BEGIN Given records
Lemma holds_ext h w s s' q : sub_events s' = sub_events s -> (sub_closed s' = false -> sub_closed s = false) ->
  holds_up_to h w s q -> holds_up_to h w s' q.
Proof. intros E C []. split; unfold durables in *; rewrite ?E; auto. Qed.
Lemma closeLocked_holds h w s q : holds_up_to h w s q -> holds_up_to h w (closeLocked s) q.
Proof. apply holds_ext; unfold closeLocked; by destruct (sub_closed s) eqn:E; rewrite ?E. Qed.
Lemma publish_to_cases hub b n s :
  let s' := publish_to hub b n s in
  (sub_events s' = sub_events s /\ sub_closed s' = true) \/
  (sub_closed s = false /\ sub_closed s' = false /\ sub_events s' = sub_events s ++ [b]).
Proof.
  unfold publish_to. destruct (sub_closed s) eqn:C; [by left|]. destruct (_ || _); [left|by right].
  unfold closeLocked. cbn. by rewrite C.
Qed.
Lemma publish_transient_holds h w s q hub t n : holds_up_to h w s q ->
  holds_up_to h w (publish_to hub {| bc_Durable := None; bc_Transient := Some t |} n s) q.
Proof.
  intros H. destruct (publish_to_cases hub {| bc_Durable := None; bc_Transient := Some t |} n s) as [[E C]|(C & C' & E)];
    [apply (holds_ext _ _ s); [done|congruence|done]|].
  destruct H. split; unfold durables in *; rewrite ?E, ?durables_nil_pure; cbn [bc_Durable]; rewrite ?app_nil_r; auto.
  apply Forall_app. split; [done|]. constructor; [by left|done].
Qed.
Lemma publish_durable_holds h w w' s q hub e n : holds_up_to h w s q -> ev_Seq e <= sw_published w + 1 -> e ∈ log w' ->
  log w' = log w -> sw_published w' = Z.max (sw_published w) (ev_Seq e) ->
  exists q', holds_up_to h w' (publish_to hub {| bc_Durable := Some e; bc_Transient := None |} n s) q'.
Proof.
  intros H Se He EL EP. destruct (publish_to_cases hub {| bc_Durable := Some e; bc_Transient := None |} n s) as [[E C]|(C & C' & E)].
  - exists q. destruct H. split; unfold durables in *; rewrite ?E, ?EL; auto; [lia|congruence].
  - exists (Z.max q (ev_Seq e)). destruct H as [A B P Q R]. specialize (R C). subst q.
    split; unfold durables in *; rewrite ?E, ?durables_nil_pure; cbn [bc_Durable].
    + rewrite fmap_app. by apply climbs_snoc.
    + apply Forall_app. split; [by rewrite EL|]. by constructor.
    + apply Forall_app. split; [done|]. constructor; [by right|done].
    + lia.
    + lia.
Qed.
END Given records
→ Required action: Reproduce, character for character, only the lines of the preceding data that start at the line with "[apply (holds_ext _" and end at the line with "Lemma publish_durable_holds h", both included.

→ Expected answer:
    [apply (holds_ext _ _ s); [done|congruence|done]|].
  destruct H. split; unfold durables in *; rewrite ?E, ?durables_nil_pure; cbn [bc_Durable]; rewrite ?app_nil_r; auto.
  apply Forall_app. split; [done|]. constructor; [by left|done].
Qed.
Lemma publish_durable_holds h w w' s q hub e n : holds_up_to h w s q -> ev_Seq e <= sw_published w + 1 -> e ∈ log w' ->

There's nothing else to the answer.